Besonders bekannt ist der Spruch: "Ist Siebenbrüder ein Regentag, so regnet’s noch sieben Wochen danach." Daneben gibt es weitere Varianten wie "Wenn sich die sieben Brüder sonnen, kommt sieben Wochen Wonnen" oder "Wie’s Wetter am Siebenbrüdertag, es sieben Wochen bleiben mag".

Der Name des Lostages geht auf einen christlichen Gedenktag zurück. Am 10. Juli erinnert die katholische Kirche an die Märtyrerin Felicitas und ihre sieben Söhne. Der Überlieferung nach wurden sie im 2. Jahrhundert im Zuge der Christenverfolgung hingerichtet, weil Felicitas ihrem Glauben nicht abschwören wollte. Daraus entwickelte sich im deutschen Sprachraum der Siebenbrüdertag, der später auch für Bauern als wichtiger Orientierungspunkt beim Wetter galt.

Langjährige Beobachtungen

Meteorologen sehen solche Bauernregeln allerdings kritisch. Das Wetter eines einzelnen Tages könne die kommenden sieben Wochen nicht zuverlässig vorhersagen. Die Regeln beruhen vielmehr auf langjährigen Beobachtungen aus bestimmten Regionen und sind keine wissenschaftlich gesicherte Prognose.

Und wie sieht das Wetter heuer am Siebenbrüdertag aus? Laut GeoSphere Austria bleibt Österreich am Freitag unter dem Einfluss einer nordwestlichen Höhenströmung. Es ziehen zwar einige Wolken durch, meist bleiben diese aber harmlos.

Die Prognose im Detail

Am Donnerstag, 9. Juli, stellt sich abseits der Voralpen ein freundlicher Sonne-Wolken-Mix ein. Im Bergland halten sich einige Wolken, von der Eisenwurzen ziehen tagsüber einzelne Schauer Richtung Alpenostrand. Der Nordwestwind lässt nach, weht aber noch zeitweise lebhaft und mit 24 bis 28 Grad entsprechen die Temperaturen der Jahreszeit.

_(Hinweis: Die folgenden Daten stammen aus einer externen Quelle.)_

Lemma contract_tools kind t : t ∈ pc_allowed_tools (contract_for kind) -> t ∈ palette_tools.
Proof. unfold palette_tools. destruct kind; cbn; set_solver. Qed.

Lemma palette_tools_safe t :
  t ∈ palette_tools ->
  tool_entry_grants_shell t = false /\
  tool_policy_entry_known t ValidationContext_default = true.
Proof.
  intros Ht%list_elem_of_In.
  assert (Hall : forallb (fun t => negb (tool_entry_grants_shell t)
            && tool_policy_entry_known t ValidationContext_default) palette_tools = true)
    by by vm_compute.
  rewrite forallb_forall in Hall. apply Hall in Ht. by bool_to_prop.
Qed.

(** C23.  Capability lock: whatever the program says, a node of a compiled graph has
    the handler and the tools of its palette contract; the handler is never the shell,
    every tool is one of nine fixed names, none of which the policy layer expands to a
    tool of the shell family; and only a sub-agent node can carry a model that is not
    the contract's. *)
Theorem compiled_capabilities_locked (ir : PipelineIr) (g : PipelineGraph) (id : string)
    (n : PipelineNode) (reg : RobotToolRegistry) :
  compile ir = Ok g -> pg_nodes g !! id = Some n ->
  exists i, i ∈ ir_nodes ir /\ pn_id n = id /\ in_id i = id /\
    pn_handler n = pc_handler (contract_for (in_kind i)) /\
    pn_tools n = pc_allowed_tools (contract_for (in_kind i)) /\
    pn_handler n <> Shell /\
    (forall t, t ∈ pn_tools n -> t ∈ palette_tools /\
       forall s, s ∈ SHELL_TOOLS -> entry_matches reg t s = false) /\
    (pn_model n = pc_model (contract_for (in_kind i)) \/
     exists task tools m, in_kind i = SubAgent task tools (Some m) /\ pn_model n = Some m).
Proof.
  intros Hc Hn. pose proof (compile_spec ir) as Hs. rewrite Hc in Hs.
  destruct Hs as (_ & _ & _ & Hl). apply Hl in Hn as (i & Hi & <- & ->).
  exists i. split_and!; [done..| | |].
  - cbn. by destruct (in_kind i).
  - intros t Ht%contract_tools. split; [done|]. intros s Hs.
    apply palette_tools_safe in Ht as [Hg Hk].
    apply entry_matches_no_shell; [done| |done]. by eapply known_entry_not_robot.
  - cbn. destruct (in_kind i) as [| | | | | | | | |task tools [m|]| |]; try (by left).
    + right. by exists task, tools, m.
    + left. cbn. by repeat case_match.
Qed.
(** [pick_by_weight] on a non-empty list of edges with finite weights does not
    panic: it returns the least target, in string order, among the edges whose weight
    ties with the maximum weight (within [f64::EPSILON]). *)
Theorem pick_by_weight_correct (edges : list PipelineEdge) :
  edges <> [] -> (forall e, e ∈ edges -> f64_is_finite (pe_weight e) = true) ->
  exists best e, best ∈ edges /\ e ∈ edges /\ pick_by_weight edges = Some (pe_target e) /\
    pe_weight best = foldl f64_max f64_neg_infinity (pe_weight <$> edges) /\
    tied (pe_weight e) (pe_weight best) = true /\
    forall e', e' ∈ edges -> tied (pe_weight e') (pe_weight best) = true ->
      String.le (pe_target e) (pe_target e').
Proof. apply pick_by_weight_finite. Qed.

Lemma pick_by_weight_correct_witness :
  let edges := [demo_edge "s" "b"; demo_edge "s" "a"] in
  exists best e, best ∈ edges /\ e ∈ edges /\ pick_by_weight edges = Some (pe_target e) /\
    pe_weight best = foldl f64_max f64_neg_infinity (pe_weight <$> edges) /\
    tied (pe_weight e) (pe_weight best) = true /\
    forall e', e' ∈ edges -> tied (pe_weight e') (pe_weight best) = true ->
      String.le (pe_target e) (pe_target e').
Proof.
  intros edges. apply (pick_by_weight_correct edges); [done|].
  intros e He. unfold edges in He. rewrite !elem_of_cons in He.
  destruct He as [->|[->|He]]; [done..|by apply not_elem_of_nil in He].
Defined.

Section select_spec.
Context `{RustFmt}.

Lemma condition_matches_sub edges o ms :
  condition_matches edges o = Ok ms -> forall e, e ∈ ms -> e ∈ edges.
Proof.
  revert ms; induction edges as [|e edges IH]; cbn [condition_matches]; intros ms Hm.
  - by simplify_eq.
  - destruct (pe_condition e) as [cond|]; [|intros e' He'; right; by eapply IH].
    apply bind_Ok in Hm as (expr & _ & Hm). apply bind_Ok in Hm as (rest & Hrest & Hm).
    injection Hm as <-. specialize (IH _ Hrest). case_match; set_solver.
Qed.

Lemma condition_matches_total edges o :
  (forall e c, e ∈ edges -> pe_condition e = Some c -> exists x, parse_condition c = Ok x) ->
  exists ms, condition_matches edges o = Ok ms.
Proof.
  induction edges as [|e edges IH]; cbn [condition_matches]; intros Hp; [by eexists|].
  destruct IH as [ms Hms]; [intros; eapply Hp; [by right|done]|].
  destruct (pe_condition e) as [c|] eqn:Hc; [|eauto].
  destruct (Hp e c) as [x Hx]; [left|done|]. rewrite Hx, Hms. cbn. eauto.
Qed.

Lemma select_unconditional_spec outgoing o :
  outgoing <> [] -> (forall e, e ∈ outgoing -> f64_is_finite (pe_weight e) = true) ->
  exists e, e ∈ outgoing /\ select_unconditional outgoing o = Val (Some (pe_target e)).
Proof.
  intros Hne Hfin. unfold select_unconditional, label_match.
  destruct (List.find _ _) as [e|] eqn:Hf.
  - apply List.find_some in Hf as [He%list_elem_of_In _]. eauto.
  - case_bool_decide as Hu; cbn [negb].
    + destruct (str_min (pe_target <$> outgoing)) as [t|] eqn:Ht.
      * apply str_min_elem, list_elem_of_fmap in Ht as (e & -> & He). eauto.
      * by apply str_min_None, fmap_nil_inv in Ht.
    + destruct (pick_by_weight_finite (filter (fun e => pe_condition e = None) outgoing))
        as (_ & e & _ & He & -> & _); [done| |].
      * intros e [_ He]%list_elem_of_filter. auto.
      * apply list_elem_of_filter in He as [_ He]. eauto.
Qed.
End select_spec.

(** The selected node is the target of an outgoing edge. *)
Lemma select_unconditional_edge out o next : select_unconditional out o = Val (Some next) ->
  exists e, e ∈ out /\ pe_target e = next.
Proof.
  unfold select_unconditional, label_match. destruct (List.find _ _) as [e|] eqn:Hf.
  - intros [= <-]. apply List.find_some in Hf as [He%list_elem_of_In _]. eauto.
  - case_bool_decide; cbn [negb].
    + destruct (str_min _) as [t|] eqn:Ht; [|done]. intros [= <-].
      apply str_min_elem, list_elem_of_fmap in Ht as (e & -> & He). eauto.
    + destruct (pick_by_weight _) as [t|] eqn:Ht; [|done]. intros [= <-].
      apply pick_by_weight_elem in Ht as (e & [_ He]%list_elem_of_filter & <-). eauto.
Qed.

Lemma select_next_edge_edge `{RustFmt} g current o next :
  select_next_edge g current o = Val (Some next) -> edge g current next.
Proof.
  unfold select_next_edge. set (out := filter _ _).
  assert (Hout : forall e t, e ∈ out /\ pe_target e = t -> edge g current t).
  { intros e t [[Hs He]%list_elem_of_filter <-]. by exists e. }
  case_decide; [done|]. destruct (condition_matches out o) as [ms|] eqn:Hms; [|done].
  cbn [of_result mbind flow_bind]. case_bool_decide as Hne; cbn [negb].
  - destruct (pg_nodes g !! current) as [node|]; [|done]. cbn [of_option mbind flow_bind].
    assert (Hun : select_unconditional out o = Val (Some next) -> edge g current next).
    { intros (e & He)%select_unconditional_edge. eauto. }
    destruct (pn_suggested_next node) as [sn|]; [|done].
    destruct (existsb (fun e => bool_decide (pe_target e = sn)) out) eqn:Hex; [|done].
    intros [= <-]. apply existsb_true in Hex as (e & He & Ht%bool_decide_eq_true). eauto.
  - destruct (pick_by_weight ms) as [t|] eqn:Ht; [|done]. intros [= <-].
    apply pick_by_weight_elem in Ht as (e & He & <-). eapply Hout. split; [|done].
    by eapply condition_matches_sub.
Qed.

Der Freitag, 10. Juli, startet gebietsweise mit Restwolken, es bleibt aber von der Früh weg trocken und tagsüber kommt häufig die Sonne zum Vorschein. Ein paar durchziehende Wolkenfelder oder Quellwolken bleiben harmlos. Bei mäßigem Wind aus nördlichen Richtungen steigen die Temperaturen auf 27 bis 32 Grad.

Am Samstag, 11. Juli, scheint oft von früh bis spät die Sonne, über dem Hügelland sowie den Voralpen bilden sich tagsüber Quellwolken. Die Schauer- oder Gewitterneigung ist aber sehr gering. Der Wind weht schwach bis mäßig, am Alpenostrand auch lebhaft aus nördlichen Richtungen und mit 28 bis 33 Grad wird es hochsommerlich warm.